**Exercise prompt:**
Write all of the lines below out again, exactly as they stand.
Records for the exercise START
Lemma submit_all_spec (infos : list ZipInfo) (futs : list (Future * str)) :
  submit_all zf infos = Ok futs ->
  futs = map (item_of zf) infos /\ Forall (readable zf) infos.
Proof.
  revert futs. induction infos as [|info rest IH]; intros futs; cbn [submit_all].
  - intros H. injection H as <-. split; [reflexivity | constructor].
  - destruct (zf_read zf (zi_filename info)) as [b|e] eqn:Hb; cbn [bind];
      [|discriminate].
    destruct (submit_all zf rest) as [futs'|e]; cbn [bind]; [|discriminate].
    intros H. injection H as <-. destruct (IH _ eq_refl) as [-> Hall].
    split.
    + cbn [map]. f_equal. unfold item_of. rewrite Hb. reflexivity.
    + constructor; [exists b; exact Hb | exact Hall].
Qed.

Lemma submit_all_readable (infos : list ZipInfo) :
  Forall (readable zf) infos -> submit_all zf infos = Ok (map (item_of zf) infos).
Proof.
  induction 1 as [|info rest [b Hb] _ IH]; [reflexivity|].
  cbn [submit_all map]. rewrite Hb, IH. cbn [bind]. do 2 f_equal.
  unfold item_of. rewrite Hb. reflexivity.
Qed.

Lemma item_of_submitted (info : ZipInfo) :
  readable zf info -> submitted zf (item_of zf info).
Proof.
  intros [b Hb]. exists b. unfold item_of. cbn [fst snd]. rewrite Hb. auto.
Qed.

(** The two ways a submitted future ends. *)
Lemma submitted_cases (item : Future * str) :
  submitted zf item ->
  exists file_bytes emp rf_parc pgfn_parc,
    zf_read zf (snd item) = Ok file_bytes
    /\ fst (process_pdf file_bytes) = Ok (emp, rf_parc, pgfn_parc)
    /\ fst item = Ok (emp, rf_parc, pgfn_parc)
    /\ errors_of zf item = []
    /\ ((exists c n, emp = Some (c :: n)
          /\ records_of item = [{| empresa := c :: n; rf := rf_parc;
                                   pgfn := pgfn_parc; filename := snd item |}]
          /\ matched_of zf item = [((c :: n) ++ dot_pdf, file_bytes)]
          /\ unmatched_of zf item = [])
        \/ (truthy emp = false
            /\ records_of item = []
            /\ matched_of zf item = []
            /\ unmatched_of zf item = [(snd item, file_bytes)])).
Proof.
  intros (b & Hb & Hf). destruct (process_pdf_total b) as [[[emp r] p] Hv].
  exists b, emp, r, p. rewrite Hv in Hf.
  unfold errors_of, records_of, matched_of, unmatched_of. rewrite Hf, Hb.
  repeat split; try assumption.
  destruct emp as [[|c n]|]; [right | left | right]; cbn; eauto 7.
Qed.
(** * Two Paradigms of Finance: library catalog, timeline and periodicals charts

    Shallow embedding of [static/js/library.js] (catalog and timeline scripts)
    and of the periodicals scripts, with the properties of their filtering,
    sorting, incremental rendering, hit-testing, decade averaging and series
    plotting.

    Conventions of the embedding.
    - JavaScript numbers are modelled exactly: integers ([Z]) for years, counters
      and indices, rationals ([Q]) for canvas coordinates; a Euclidean
      distance is the real square root of a rational.  Rounding of IEEE
      doubles, [NaN] and infinities are outside the model, except where the
      source tests for [NaN] through [||] (see [Number]) or passes it on to
      the canvas (see [parseInt]).
    - Strings are sequences of 8-bit code units; [toLowerCase] and [trim] act on
      the ASCII letters and ASCII white space.
    - Arrays that the scripts share by reference live in an explicit store
      ([heap]), so that in-place operations ([sort], [push]) and aliasing are
      visible. *)

From Stdlib Require Import ZArith QArith Lia Lqa Ascii String.
From Stdlib Require Reals Qreals Qround.
From stdpp Require Import base tactics option list sorting gmap strings pretty.

Local Open Scope Z_scope.

(** ** JavaScript primitives *)

Module JS.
Records for the exercise END
**Solution for this task:**
Lemma submit_all_spec (infos : list ZipInfo) (futs : list (Future * str)) :
  submit_all zf infos = Ok futs ->
  futs = map (item_of zf) infos /\ Forall (readable zf) infos.
Proof.
  revert futs. induction infos as [|info rest IH]; intros futs; cbn [submit_all].
  - intros H. injection H as <-. split; [reflexivity | constructor].
  - destruct (zf_read zf (zi_filename info)) as [b|e] eqn:Hb; cbn [bind];
      [|discriminate].
    destruct (submit_all zf rest) as [futs'|e]; cbn [bind]; [|discriminate].
    intros H. injection H as <-. destruct (IH _ eq_refl) as [-> Hall].
    split.
    + cbn [map]. f_equal. unfold item_of. rewrite Hb. reflexivity.
    + constructor; [exists b; exact Hb | exact Hall].
Qed.

Lemma submit_all_readable (infos : list ZipInfo) :
  Forall (readable zf) infos -> submit_all zf infos = Ok (map (item_of zf) infos).
Proof.
  induction 1 as [|info rest [b Hb] _ IH]; [reflexivity|].
  cbn [submit_all map]. rewrite Hb, IH. cbn [bind]. do 2 f_equal.
  unfold item_of. rewrite Hb. reflexivity.
Qed.

Lemma item_of_submitted (info : ZipInfo) :
  readable zf info -> submitted zf (item_of zf info).
Proof.
  intros [b Hb]. exists b. unfold item_of. cbn [fst snd]. rewrite Hb. auto.
Qed.

(** The two ways a submitted future ends. *)
Lemma submitted_cases (item : Future * str) :
  submitted zf item ->
  exists file_bytes emp rf_parc pgfn_parc,
    zf_read zf (snd item) = Ok file_bytes
    /\ fst (process_pdf file_bytes) = Ok (emp, rf_parc, pgfn_parc)
    /\ fst item = Ok (emp, rf_parc, pgfn_parc)
    /\ errors_of zf item = []
    /\ ((exists c n, emp = Some (c :: n)
          /\ records_of item = [{| empresa := c :: n; rf := rf_parc;
                                   pgfn := pgfn_parc; filename := snd item |}]
          /\ matched_of zf item = [((c :: n) ++ dot_pdf, file_bytes)]
          /\ unmatched_of zf item = [])
        \/ (truthy emp = false
            /\ records_of item = []
            /\ matched_of zf item = []
            /\ unmatched_of zf item = [(snd item, file_bytes)])).
Proof.
  intros (b & Hb & Hf). destruct (process_pdf_total b) as [[[emp r] p] Hv].
  exists b, emp, r, p. rewrite Hv in Hf.
  unfold errors_of, records_of, matched_of, unmatched_of. rewrite Hf, Hb.
  repeat split; try assumption.
  destruct emp as [[|c n]|]; [right | left | right]; cbn; eauto 7.
Qed.
(** * Two Paradigms of Finance: library catalog, timeline and periodicals charts

    Shallow embedding of [static/js/library.js] (catalog and timeline scripts)
    and of the periodicals scripts, with the properties of their filtering,
    sorting, incremental rendering, hit-testing, decade averaging and series
    plotting.

    Conventions of the embedding.
    - JavaScript numbers are modelled exactly: integers ([Z]) for years, counters
      and indices, rationals ([Q]) for canvas coordinates; a Euclidean
      distance is the real square root of a rational.  Rounding of IEEE
      doubles, [NaN] and infinities are outside the model, except where the
      source tests for [NaN] through [||] (see [Number]) or passes it on to
      the canvas (see [parseInt]).
    - Strings are sequences of 8-bit code units; [toLowerCase] and [trim] act on
      the ASCII letters and ASCII white space.
    - Arrays that the scripts share by reference live in an explicit store
      ([heap]), so that in-place operations ([sort], [push]) and aliasing are
      visible. *)

From Stdlib Require Import ZArith QArith Lia Lqa Ascii String.
From Stdlib Require Reals Qreals Qround.
From stdpp Require Import base tactics option list sorting gmap strings pretty.

Local Open Scope Z_scope.

(** ** JavaScript primitives *)

Module JS.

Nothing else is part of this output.